> _Work instruction_: The response should be the lines of the data, starting at the first and ending at the one that contains "(s : string)", copied without change.

> _Source information_:
(* ===== verification/Adapter.v ===== *)
(** The tool server's adapter: the state, the runtime calls and the error
    answers of [NexusCuaMcp] in [src/crates/mcp/src/server.rs].

    A computation passes the adapter's state, records the calls it makes of
    the runtime and the mutation dispatcher, and ends with a value, with an
    answer returned early, with a protocol error or with a panic.  Other tasks
    run at the [await] points: [mcp_await] maps the state a call waits in to
    the one it resumes in, and a service the state of the call to the state of
    the return.  JSON serialization of the protocol's types and base64 are
    parameters. *)

From S2P Require Import Prelude Floats Geometry Text Protocol Errors Policy Dispatcher Authority ImageCache.
From stdpp Require Import pretty.
#[local] Open Scope Z_scope.

Definition MUTATION_MAX_INFLIGHT : Z := 64.
Definition MUTATION_MAX_COMPLETED : Z := 4096.
Definition MUTATION_RECONCILIATION_TTL : Z := 10 * 60 * 1000000000.
Definition MUTATION_MAX_WAIT_MS : Z := 120000.

(** * JSON values *)

#[warnings="-register-all"]
Inductive Value :=
| JNull
| JBool (b : bool)
| JNumber (n : Z)
| JString (s : string)
| JArray (l : list Value)
| JObject (fields : list (string * Value)).

(** [Value::get] and [Map::remove]/[Map::insert] of an object. *)
Fixpoint field (k : string) (fields : list (string * Value)) : option Value :=
  match fields with
  | [] => None
  | (k', v) :: rest => if str_eqb k' k then Some v else field k rest
  end.

Definition get (k : string) (v : Value) : option Value :=
  match v with JObject fields => field k fields | _ => None end.

Fixpoint remove_field (k : string) (fields : list (string * Value)) : list (string * Value) :=
  match fields with
  | [] => []
  | (k', v) :: rest => if str_eqb k' k then remove_field k rest else (k', v) :: remove_field k rest
  end.

Fixpoint update_field (k : string) (f : Value -> Value) (fields : list (string * Value)) : list (string * Value) :=
  match fields with
  | [] => []
  | (k', v) :: rest => if str_eqb k' k then (k', f v) :: rest else (k', v) :: update_field k f rest
  end.
(** The serializations the tools use. *)
Class McpSerde := {
  #[global] serde_error :: Serialize CuaError;
  #[global] serde_capabilities :: Serialize DriverCapabilities;
  #[global] serde_permissions :: Serialize PermissionStatus;
  #[global] serde_mode :: Serialize PermissionMode;
  #[global] serde_strings :: Serialize (list string);
  #[global] serde_actions :: Serialize (list ActionKind);
  #[global] serde_profile :: Serialize ToolProfile;
  #[global] serde_provider :: Serialize AuthorityGrantMetadata;
  #[global] serde_clipboard :: Serialize ClipboardSnapshot;
  #[global] serde_clipboard_write :: Serialize ClipboardWriteOutput;
  #[global] serde_apps :: Serialize (list ApplicationSummary);
  #[global] serde_launchable :: Serialize (list LaunchableApplication);
  #[global] serde_launch :: Serialize ApplicationLaunchOutput;
  #[global] serde_windows :: Serialize (list WindowSummary);
  #[global] serde_displays :: Serialize (list DisplaySummary);
  #[global] serde_display_observation :: Serialize DisplayObservation;
  #[global] serde_window_observation :: Serialize WindowObservation;
  #[global] serde_action :: Serialize ActionOutput;
  #[global] serde_reconciliation :: Serialize MutationReconciliation;
  #[global] serde_verification :: Serialize VerificationOutput;
}.

Section Tools.
Context {D : Type} `{!McpHost D, !HashOrder, !UuidSource, !McpSerde}.
Context (value_text : Value -> string) (base64_encode : list Z -> string) (png : PngCodec) (m : NexusCuaMcp).

#[local] Abbreviation policy := (policy_of m).

(** A value inside [json!], which panics when it does not serialize. *)
Definition json_of {A} `{!Serialize A} (a : A) : T D Value := fun w =>
  match to_value a with Ok v => (w, [], Gives v) | Err _ => (w, [], Panics) end.

Definition denied (message recovery : string) : CallToolResult := adapter_tool_error "capability_denied" message false (Some recovery).

Definition invalid_request (message : string) : CallToolResult := adapter_tool_error "invalid_request" message false (Some "fix_request"%string).

Definition stale_image (message : string) : CallToolResult := adapter_tool_error "stale_observation" message true (Some "observe_window"%string).

(** [if !allowed { return Ok(error) }]. *)
Definition require (allowed : bool) (error : CallToolResult) : T D unit := if allowed then give tt else answer error.

(** * Reading tools *)

(** The ["session"] part of the status. *)
Definition status_session (active : option ActiveSession) : T D Value :=
  do! mode := json_of (ap_mode policy) in
  do! application_ids := json_of (ap_application_ids policy) in
  do! allowed_actions := json_of (ap_allowed_actions policy) in
  do! profile := json_of (mcp_tool_profile m) in
  give (JObject
    [("mode", mode); ("application_ids", application_ids); ("allowed_actions", allowed_actions);
     ("allow_foreground_input", JBool (ap_allow_foreground_input policy));
     ("restore_foreground_after_input", JBool (ap_restore_foreground_after_input policy));
     ("allow_display_capture", JBool (ap_allow_display_capture policy));
     ("allow_clipboard_read", JBool (ap_allow_clipboard_read policy));
     ("allow_clipboard_write", JBool (ap_allow_clipboard_write policy));
     ("allow_application_launch", JBool (ap_allow_application_launch policy));
     ("allow_application_launch_activation", JBool (ap_allow_application_launch_activation policy));
     ("tool_profile", profile); ("active", JBool (match active with Some _ => true | None => false end));
     ("expires_at", json_option (as_expires_at <$> active))]%string).

Definition get_status : T D CallToolResult :=
  do! capabilities := tool_execute m GetCapabilities in
  match capabilities with
  | RCapabilities capabilities =>
      do! permissions := tool_execute m GetPermissionStatus in
      match permissions with
      | RPermissionStatus permissions =>
          await_lock ;>
          do! active := tread mw_session in
          do! capabilities := json_of capabilities in
          do! permissions := json_of permissions in
          do! session := status_session active in
          do! provider := match cx_provider (mcp_authority m) with Some p => json_of p | None => give JNull end in
          give (structured_result value_text (JObject
            [("capabilities", capabilities); ("permissions", permissions);
             ("runtime_policy", JObject [("managed_sha256", json_option (managed_sha256 (mcp_policy_summary m)));
                                         ("user_sha256", json_option (user_sha256 (mcp_policy_summary m)))]);
             ("session", session); ("authority_provider", provider);
             ("authority_source", JString (match cx_provider (mcp_authority m) with
                                           | Some _ => "authenticated_provider"
                                           | None => "unsigned_development_fixture"
                                           end))]%string))
      | _ => fail_with unexpected_result
      end
  | _ => fail_with unexpected_result
  end.

Definition read_clipboard_tool : T D CallToolResult :=
  require (ap_allow_clipboard_read policy) (denied "host authority does not allow clipboard reads" "request_clipboard_read_authority") ;>
  await_lock ;>
  do! id := session_id in
  do! result := tool_execute m (ReadClipboard id) in
  match result with
  | RClipboardRead snapshot => try_mcp (structured value_text snapshot)
  | _ => fail_with unexpected_result
  end.

Definition write_clipboard_tool (args : WriteClipboardArgs) : T D CallToolResult :=
  require (ap_allow_clipboard_write policy) (denied "host authority does not allow clipboard replacement" "request_clipboard_write_authority") ;>
  await_lock ;>
  do! id := session_id in
  do! result := execute_mutation m (wca_request_id args)
    (WriteClipboard {| wc_session_id := id; wc_clipboard_ref := wca_clipboard_ref args; wc_text := wca_text args |}) in
  match result with
  | RClipboardWritten output => try_mcp (mutation_structured value_text (wca_request_id args) output)
  | _ => fail_with unexpected_result
  end.

Definition list_apps_tool : T D CallToolResult :=
  await_lock ;>
  do! id := session_id in
  do! result := tool_execute m (ListApps id) in
  match result with
  | RApps apps => try_mcp (structured value_text apps)
  | _ => fail_with unexpected_result
  end.

Definition incomplete_launch_discovery : CallToolResult :=
  adapter_tool_error "busy" "installed application discovery was incomplete" true (Some "retry_installed_application_discovery"%string).
Inductive IoError := IoShuttingDown | IoLifetime | IoReadIdle | IoWriteIdle | IoInner (e : string).

Definition poll_read_boundary (io : BoundedHttpIo) (cancelled : bool) (now : Z) : Result unit IoError :=
  ensure_not cancelled IoShuttingDown ;?
  ensure_not (bio_read_lifetime io <=? now) IoLifetime ;?
  ensure_not (bio_read_idle io <=? now) IoReadIdle ;?
  Ok tt.

Definition poll_write_boundary (io : BoundedHttpIo) (cancelled : bool) (now : Z) : Result unit IoError :=
  ensure_not cancelled IoShuttingDown ;?
  ensure_not (bio_write_lifetime io <=? now) IoLifetime ;?
  ensure_not (bio_write_idle io <=? now) IoWriteIdle ;?
  Ok tt.

Definition reset_read_idle (io : BoundedHttpIo) (now : Z) : BoundedHttpIo := {| io with bio_read_idle := now + bio_idle_timeout io |}.
Definition reset_write_idle (io : BoundedHttpIo) (now : Z) : BoundedHttpIo := {| io with bio_write_idle := now + bio_idle_timeout io |}.

(** How the socket answers a poll: pending, a number of bytes, or an error. *)
Inductive InnerPoll := InnerPending | InnerBytes (n : Z) | InnerFailed (e : string).
Inductive Polled := PollPending | PollReady (n : Z) | PollError (e : IoError).

Definition polled (inner : InnerPoll) : Polled :=
  match inner with InnerPending => PollPending | InnerBytes n => PollReady n | InnerFailed e => PollError (IoInner e) end.

Definition progressed (inner : InnerPoll) : bool := match inner with InnerBytes n => 0 <? n | _ => false end.

Definition poll_read (io : BoundedHttpIo) (cancelled : bool) (now : Z) (inner : InnerPoll) : BoundedHttpIo * Polled :=
  match poll_read_boundary io cancelled now with
  | Err e => (io, PollError e)
  | Ok _ => (if progressed inner then reset_read_idle io now else io, polled inner)
  end.

(** [poll_write] and [poll_write_vectored]. *)
Definition poll_write (io : BoundedHttpIo) (cancelled : bool) (now : Z) (inner : InnerPoll) : BoundedHttpIo * Polled :=
  match poll_write_boundary io cancelled now with
  | Err e => (io, PollError e)
  | Ok _ => (if progressed inner then reset_write_idle io now else io, polled inner)
  end.

Definition poll_flush (io : BoundedHttpIo) (cancelled : bool) (now : Z) (inner : InnerPoll) : BoundedHttpIo * Polled :=
  match poll_write_boundary io cancelled now with
  | Err e => (io, PollError e)
  | Ok _ => (io, polled inner)
  end.

Inductive IoOp := OpRead | OpWrite | OpFlush.

Definition poll_op (op : IoOp) : BoundedHttpIo -> bool -> Z -> InnerPoll -> BoundedHttpIo * Polled :=
  match op with OpRead => poll_read | OpWrite => poll_write | OpFlush => poll_flush end.

(** What the HTTP library does with a connection: polls, each with its time,
    whether the server is shutting down, and the socket's answer. *)
Record IoPoll := { ip_op : IoOp; ip_now : Z; ip_cancelled : bool; ip_inner : InnerPoll }.

Fixpoint poll_all (io : BoundedHttpIo) (polls : list IoPoll) : BoundedHttpIo * list (IoPoll * Polled) :=
  match polls with
  | [] => (io, [])
  | p :: rest =>
      let '(io1, r) := poll_op (ip_op p) io (ip_cancelled p) (ip_now p) (ip_inner p) in
      let '(io2, results) := poll_all io1 rest in
      (io2, (p, r) :: results)
  end.

(** * The authority watch *)

(** The provider's answer to a validation started at an instant, and how long
    it takes; the system time of an instant. *)
Record Watched := {
  wt_context : AuthorityContext;
  wt_clock : Z -> option Z;
  wt_elapsed : Z -> Z;
  wt_answer : Z -> AuthorityGrantMetadata -> Result unit AuthorityProviderError;
  wt_closed : Z -> bool;
}.

(** [matches!(timeout(1 s, validate_provider()), Ok(Ok(())))]. *)
Definition still_valid (s : Watched) (now : Z) : bool :=
  (wt_elapsed s now <=? from_secs 1) && is_ok (validate_provider (wt_context s) (wt_clock s now) (wt_answer s now)).

(** The loop of [wait_for_authority_end]: the instant the adapter is closed.
    [None] when [fuel] ends first. *)
Fixpoint watch_authority (fuel : nat) (s : Watched) (deadline now : Z) : option Z :=
  match fuel with
  | O => None
  | S fuel' =>
      if wt_closed s now || (deadline <=? now) then Some now
      else
        let validated := now + Z.min (wt_elapsed s now) (from_secs 1) in
        if negb (still_valid s now) then Some validated
        else watch_authority fuel' s deadline (Z.max validated (Z.min (validated + from_millis 250) deadline))
  end.

(** Each round takes 250 ms, or reaches the deadline. *)
Definition watch_rounds (deadline now : Z) : nat := S (S (Z.to_nat ((deadline - now) / from_millis 250))).
(* ===== verification/PrivateState.v ===== *)
(** Owner-private state of the provider: [src/crates/provider/src/private_fs.rs],
    [secret.rs], [registration.rs] and [plan.rs].

    A registration is a file whose content is authenticated by a secret of the
    operating system's store.  A directory is a map of entries; an operation of
    the file system can fail where [Faults] says so.  SHA-256, hex, JSON and the
    secret store are parameters.  The theorems: what a registration that loads
    guarantees, that installing round-trips, fails without a trace and stays
    bounded, that removal revokes, and that the derived tokens are apart. *)

From stdpp Require Import pretty.
From Stdlib Require Import Ascii String.
From S2P Require Import Prelude Floats Geometry Text Protocol Errors Policy Dispatcher Authority ImageCache Adapter.
#[local] Open Scope Z_scope.

Definition REGISTRATION_SCHEMA_VERSION : Z := 1.
Definition MAX_REGISTRATION_BYTES : Z := 64 * 1024.
Definition MIN_REGISTRATION_ID_BYTES : Z := 16.
Definition MAX_REGISTRATION_ID_BYTES : Z := 64.
Definition MAX_REGISTRATIONS : Z := 128.
Definition MAX_STATE_ROOT_ENTRIES : Z := 512.
Definition REGISTRATION_LOCK_FILE : string := ".registration.lock".
Definition STATE_ENVELOPE_SCHEMA_VERSION : Z := 1.
Definition MAX_STATE_PAYLOAD_BYTES : Z := 128 * 1024.
Definition MAX_STATE_ENVELOPE_BYTES : Z := 320 * 1024.
Definition MAX_INTEGRATION_STATES : Z := 512.
Definition MAX_INTEGRATION_DIRECTORY_ENTRIES : Z := 640.
Definition INTEGRATION_STATE_LOCK_FILE : string := ".integration-state.lock".

(** * The file system *)

Inductive FsError := FsNotFound | FsAlreadyExists | FsDenied (reason : string) | FsOther (reason : string).

Inductive EntryKind := KindFile | KindDirectory | KindSymlink.
#[export] Instance EntryKind_eq_dec : EqDecision EntryKind.
Proof. solve_decision. Defined.

(** An entry of the state directory, by its name. *)
Record Entry := { en_kind : EntryKind; en_mode : Z; en_bytes : list Z }.
Abbreviation Disk := (gmap string Entry).

(** Where the operating system fails: a partial write carries the number of
    bytes that got through. *)
Record Faults := {
  ft_open_lock : option string;
  ft_lock : option string;
  ft_stat : option string;
  ft_read_dir : option string;
  ft_create : option string;
  ft_protect : option string;
  ft_write : option (nat * string);
  ft_sync : option string;
  ft_remove : option string;
  ft_read : option string;
}.

Definition no_faults : Faults := {|
  ft_open_lock := None; ft_lock := None; ft_stat := None; ft_read_dir := None; ft_create := None;
  ft_protect := None; ft_write := None; ft_sync := None; ft_remove := None; ft_read := None |}.

(** An injected failure. *)
Definition fault (f : option string) : Result unit FsError :=
  match f with Some e => Err (FsOther e) | None => Ok tt end.

Definition OWNER_FILE_MODE : Z := 384.

Definition private_entry (bytes : list Z) : Entry := {| en_kind := KindFile; en_mode := OWNER_FILE_MODE; en_bytes := bytes |}.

> _Answer for the task_:
(* ===== verification/Adapter.v ===== *)
(** The tool server's adapter: the state, the runtime calls and the error
    answers of [NexusCuaMcp] in [src/crates/mcp/src/server.rs].

    A computation passes the adapter's state, records the calls it makes of
    the runtime and the mutation dispatcher, and ends with a value, with an
    answer returned early, with a protocol error or with a panic.  Other tasks
    run at the [await] points: [mcp_await] maps the state a call waits in to
    the one it resumes in, and a service the state of the call to the state of
    the return.  JSON serialization of the protocol's types and base64 are
    parameters. *)

From S2P Require Import Prelude Floats Geometry Text Protocol Errors Policy Dispatcher Authority ImageCache.
From stdpp Require Import pretty.
#[local] Open Scope Z_scope.

Definition MUTATION_MAX_INFLIGHT : Z := 64.
Definition MUTATION_MAX_COMPLETED : Z := 4096.
Definition MUTATION_RECONCILIATION_TTL : Z := 10 * 60 * 1000000000.
Definition MUTATION_MAX_WAIT_MS : Z := 120000.

(** * JSON values *)

#[warnings="-register-all"]
Inductive Value :=
| JNull
| JBool (b : bool)
| JNumber (n : Z)
| JString (s : string)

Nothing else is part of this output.